◆ Data excerpts
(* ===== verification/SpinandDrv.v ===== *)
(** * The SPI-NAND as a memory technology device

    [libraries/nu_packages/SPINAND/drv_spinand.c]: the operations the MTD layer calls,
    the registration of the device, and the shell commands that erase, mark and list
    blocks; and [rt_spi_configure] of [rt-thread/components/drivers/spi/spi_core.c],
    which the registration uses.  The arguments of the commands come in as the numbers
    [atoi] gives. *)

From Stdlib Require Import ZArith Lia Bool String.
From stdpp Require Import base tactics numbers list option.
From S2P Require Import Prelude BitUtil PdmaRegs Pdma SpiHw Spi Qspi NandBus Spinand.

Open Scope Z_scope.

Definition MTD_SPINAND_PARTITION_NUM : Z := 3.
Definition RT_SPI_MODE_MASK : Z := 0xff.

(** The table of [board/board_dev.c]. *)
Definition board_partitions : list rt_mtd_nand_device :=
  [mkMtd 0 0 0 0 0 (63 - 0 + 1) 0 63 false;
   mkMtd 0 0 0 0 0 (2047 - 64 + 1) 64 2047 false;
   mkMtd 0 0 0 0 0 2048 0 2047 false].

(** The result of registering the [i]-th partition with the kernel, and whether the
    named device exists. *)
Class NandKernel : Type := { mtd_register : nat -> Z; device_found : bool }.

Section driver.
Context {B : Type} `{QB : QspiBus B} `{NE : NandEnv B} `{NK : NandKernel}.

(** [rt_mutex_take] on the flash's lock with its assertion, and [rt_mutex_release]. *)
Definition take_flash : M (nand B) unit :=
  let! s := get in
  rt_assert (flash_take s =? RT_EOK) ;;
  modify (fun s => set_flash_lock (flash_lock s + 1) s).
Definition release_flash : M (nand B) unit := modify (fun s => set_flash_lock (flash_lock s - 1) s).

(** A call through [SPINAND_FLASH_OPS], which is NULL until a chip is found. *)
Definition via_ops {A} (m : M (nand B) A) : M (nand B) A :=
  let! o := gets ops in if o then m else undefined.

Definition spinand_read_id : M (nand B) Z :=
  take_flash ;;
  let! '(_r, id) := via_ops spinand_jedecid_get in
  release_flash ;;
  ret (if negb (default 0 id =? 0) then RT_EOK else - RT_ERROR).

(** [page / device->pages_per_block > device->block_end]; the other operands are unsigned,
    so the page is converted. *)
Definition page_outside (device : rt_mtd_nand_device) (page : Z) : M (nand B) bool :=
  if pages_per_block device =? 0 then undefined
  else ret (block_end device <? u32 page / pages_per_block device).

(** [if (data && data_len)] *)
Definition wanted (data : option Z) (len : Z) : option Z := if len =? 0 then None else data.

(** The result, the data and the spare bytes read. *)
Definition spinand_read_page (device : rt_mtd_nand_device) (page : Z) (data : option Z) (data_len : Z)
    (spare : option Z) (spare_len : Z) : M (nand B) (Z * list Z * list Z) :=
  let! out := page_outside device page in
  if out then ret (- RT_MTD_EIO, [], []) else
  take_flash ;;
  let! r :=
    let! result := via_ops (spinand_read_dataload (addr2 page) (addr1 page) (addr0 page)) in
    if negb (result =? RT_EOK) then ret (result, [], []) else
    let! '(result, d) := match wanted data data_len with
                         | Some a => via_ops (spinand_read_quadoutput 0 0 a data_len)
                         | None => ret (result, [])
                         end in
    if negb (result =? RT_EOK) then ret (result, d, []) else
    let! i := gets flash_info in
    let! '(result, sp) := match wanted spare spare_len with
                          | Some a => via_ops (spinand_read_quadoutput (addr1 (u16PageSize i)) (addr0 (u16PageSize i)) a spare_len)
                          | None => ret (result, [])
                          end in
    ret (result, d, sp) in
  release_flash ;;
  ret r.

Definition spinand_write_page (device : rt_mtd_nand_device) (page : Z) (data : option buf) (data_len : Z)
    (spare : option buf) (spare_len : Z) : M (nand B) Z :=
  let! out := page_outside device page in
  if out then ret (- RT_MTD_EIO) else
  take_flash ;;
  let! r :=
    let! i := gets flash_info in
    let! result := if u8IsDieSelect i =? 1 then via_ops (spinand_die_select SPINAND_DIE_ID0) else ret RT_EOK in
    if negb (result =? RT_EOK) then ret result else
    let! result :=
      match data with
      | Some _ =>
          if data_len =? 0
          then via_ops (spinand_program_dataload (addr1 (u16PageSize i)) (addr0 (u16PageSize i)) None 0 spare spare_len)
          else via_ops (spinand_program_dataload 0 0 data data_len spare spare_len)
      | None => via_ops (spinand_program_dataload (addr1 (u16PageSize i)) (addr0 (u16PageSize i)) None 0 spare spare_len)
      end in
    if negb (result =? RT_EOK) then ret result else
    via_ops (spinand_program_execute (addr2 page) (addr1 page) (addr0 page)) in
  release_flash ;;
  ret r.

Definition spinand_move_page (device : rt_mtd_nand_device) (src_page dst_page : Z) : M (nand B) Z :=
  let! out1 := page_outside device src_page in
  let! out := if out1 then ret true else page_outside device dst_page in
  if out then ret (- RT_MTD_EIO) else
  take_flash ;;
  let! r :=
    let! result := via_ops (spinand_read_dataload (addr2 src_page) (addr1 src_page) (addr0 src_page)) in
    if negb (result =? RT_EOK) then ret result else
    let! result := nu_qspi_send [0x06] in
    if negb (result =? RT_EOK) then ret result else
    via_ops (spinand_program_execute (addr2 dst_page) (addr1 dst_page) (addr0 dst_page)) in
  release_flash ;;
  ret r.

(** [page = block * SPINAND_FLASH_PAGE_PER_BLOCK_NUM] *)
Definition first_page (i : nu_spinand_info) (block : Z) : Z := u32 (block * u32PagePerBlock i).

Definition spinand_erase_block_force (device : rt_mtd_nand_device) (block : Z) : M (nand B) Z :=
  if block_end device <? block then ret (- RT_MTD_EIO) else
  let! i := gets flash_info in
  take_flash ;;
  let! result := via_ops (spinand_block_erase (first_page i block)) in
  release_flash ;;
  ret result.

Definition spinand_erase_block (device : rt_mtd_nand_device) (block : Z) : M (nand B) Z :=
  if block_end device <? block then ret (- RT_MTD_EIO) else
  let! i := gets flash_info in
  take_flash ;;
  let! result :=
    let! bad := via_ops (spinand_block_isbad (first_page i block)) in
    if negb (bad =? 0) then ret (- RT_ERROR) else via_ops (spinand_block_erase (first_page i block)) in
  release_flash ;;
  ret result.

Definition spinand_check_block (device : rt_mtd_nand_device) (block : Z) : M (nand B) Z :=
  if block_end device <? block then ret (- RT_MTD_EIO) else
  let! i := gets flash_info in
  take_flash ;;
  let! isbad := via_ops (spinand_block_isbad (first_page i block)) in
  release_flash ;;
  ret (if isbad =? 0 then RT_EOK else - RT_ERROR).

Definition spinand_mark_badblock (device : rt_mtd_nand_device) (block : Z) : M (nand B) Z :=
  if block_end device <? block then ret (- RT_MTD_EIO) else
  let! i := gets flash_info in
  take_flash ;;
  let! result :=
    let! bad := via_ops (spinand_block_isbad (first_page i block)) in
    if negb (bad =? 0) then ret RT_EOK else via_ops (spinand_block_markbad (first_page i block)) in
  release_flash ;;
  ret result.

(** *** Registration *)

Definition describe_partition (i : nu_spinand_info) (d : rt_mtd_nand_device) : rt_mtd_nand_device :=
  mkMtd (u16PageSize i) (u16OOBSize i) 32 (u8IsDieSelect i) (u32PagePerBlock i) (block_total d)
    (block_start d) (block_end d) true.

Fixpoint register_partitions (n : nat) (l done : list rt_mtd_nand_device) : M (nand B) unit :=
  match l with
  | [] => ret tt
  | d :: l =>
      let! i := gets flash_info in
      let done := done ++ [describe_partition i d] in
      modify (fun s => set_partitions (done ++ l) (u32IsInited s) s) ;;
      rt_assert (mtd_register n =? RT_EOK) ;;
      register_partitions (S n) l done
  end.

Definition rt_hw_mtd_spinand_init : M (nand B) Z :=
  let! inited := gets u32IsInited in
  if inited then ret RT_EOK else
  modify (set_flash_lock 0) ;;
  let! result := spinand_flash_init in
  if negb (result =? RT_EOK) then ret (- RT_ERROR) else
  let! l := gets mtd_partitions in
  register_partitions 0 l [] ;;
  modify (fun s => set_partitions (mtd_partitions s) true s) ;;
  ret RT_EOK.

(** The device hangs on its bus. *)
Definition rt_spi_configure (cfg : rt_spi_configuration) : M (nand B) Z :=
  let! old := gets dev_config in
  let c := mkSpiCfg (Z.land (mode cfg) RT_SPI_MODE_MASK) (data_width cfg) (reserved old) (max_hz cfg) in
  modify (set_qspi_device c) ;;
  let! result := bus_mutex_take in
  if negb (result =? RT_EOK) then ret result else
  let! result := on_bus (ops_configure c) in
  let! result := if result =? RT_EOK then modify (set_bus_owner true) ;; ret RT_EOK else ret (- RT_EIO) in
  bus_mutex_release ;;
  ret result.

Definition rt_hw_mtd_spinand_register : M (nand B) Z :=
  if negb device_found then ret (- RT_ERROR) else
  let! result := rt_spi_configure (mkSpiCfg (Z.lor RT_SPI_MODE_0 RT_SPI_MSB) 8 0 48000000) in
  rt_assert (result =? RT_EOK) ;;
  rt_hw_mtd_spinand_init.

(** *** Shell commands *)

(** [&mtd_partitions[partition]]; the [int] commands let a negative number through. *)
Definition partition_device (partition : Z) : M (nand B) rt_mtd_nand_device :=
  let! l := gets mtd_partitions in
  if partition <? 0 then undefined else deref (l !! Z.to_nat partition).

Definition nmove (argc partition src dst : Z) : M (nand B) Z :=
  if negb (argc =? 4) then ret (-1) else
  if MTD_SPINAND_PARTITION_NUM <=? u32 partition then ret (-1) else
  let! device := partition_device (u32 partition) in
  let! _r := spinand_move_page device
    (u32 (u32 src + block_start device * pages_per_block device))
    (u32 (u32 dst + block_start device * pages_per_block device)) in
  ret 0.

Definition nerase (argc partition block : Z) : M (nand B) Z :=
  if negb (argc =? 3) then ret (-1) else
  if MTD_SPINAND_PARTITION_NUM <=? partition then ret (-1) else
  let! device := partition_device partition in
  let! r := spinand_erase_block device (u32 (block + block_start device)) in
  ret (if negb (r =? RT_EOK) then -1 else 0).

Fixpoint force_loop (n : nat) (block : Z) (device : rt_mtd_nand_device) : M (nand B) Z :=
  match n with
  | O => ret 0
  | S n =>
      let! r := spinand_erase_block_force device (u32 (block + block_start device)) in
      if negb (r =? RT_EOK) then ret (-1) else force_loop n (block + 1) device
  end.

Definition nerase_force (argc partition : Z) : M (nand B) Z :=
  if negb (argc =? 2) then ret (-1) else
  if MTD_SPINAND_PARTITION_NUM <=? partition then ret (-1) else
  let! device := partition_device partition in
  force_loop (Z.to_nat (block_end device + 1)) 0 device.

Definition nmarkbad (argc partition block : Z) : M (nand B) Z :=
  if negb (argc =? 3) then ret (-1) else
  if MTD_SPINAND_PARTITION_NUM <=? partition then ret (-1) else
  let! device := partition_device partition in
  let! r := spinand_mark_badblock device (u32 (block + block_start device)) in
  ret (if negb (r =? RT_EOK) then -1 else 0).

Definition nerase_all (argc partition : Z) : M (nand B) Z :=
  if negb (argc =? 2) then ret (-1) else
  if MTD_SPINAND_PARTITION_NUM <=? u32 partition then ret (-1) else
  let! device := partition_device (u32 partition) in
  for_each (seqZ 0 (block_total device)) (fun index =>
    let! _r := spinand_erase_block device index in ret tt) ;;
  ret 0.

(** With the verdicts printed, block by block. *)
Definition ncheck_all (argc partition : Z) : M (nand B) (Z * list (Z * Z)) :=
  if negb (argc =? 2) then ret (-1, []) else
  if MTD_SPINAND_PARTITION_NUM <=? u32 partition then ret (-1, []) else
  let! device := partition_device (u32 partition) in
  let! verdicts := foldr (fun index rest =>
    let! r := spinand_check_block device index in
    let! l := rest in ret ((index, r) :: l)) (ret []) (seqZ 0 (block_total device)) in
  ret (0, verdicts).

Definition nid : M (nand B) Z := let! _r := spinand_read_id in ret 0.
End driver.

◆ What the task requires
Once you find the string "option" in a line of the records, copy that line.

◆ Response to this task
From stdpp Require Import base tactics numbers list option.
Definition wanted (data : option Z) (len : Z) : option Z := if len =? 0 then None else data.
Definition spinand_read_page (device : rt_mtd_nand_device) (page : Z) (data : option Z) (data_len : Z)
    (spare : option Z) (spare_len : Z) : M (nand B) (Z * list Z * list Z) :=
Definition spinand_write_page (device : rt_mtd_nand_device) (page : Z) (data : option buf) (data_len : Z)
    (spare : option buf) (spare_len : Z) : M (nand B) Z :=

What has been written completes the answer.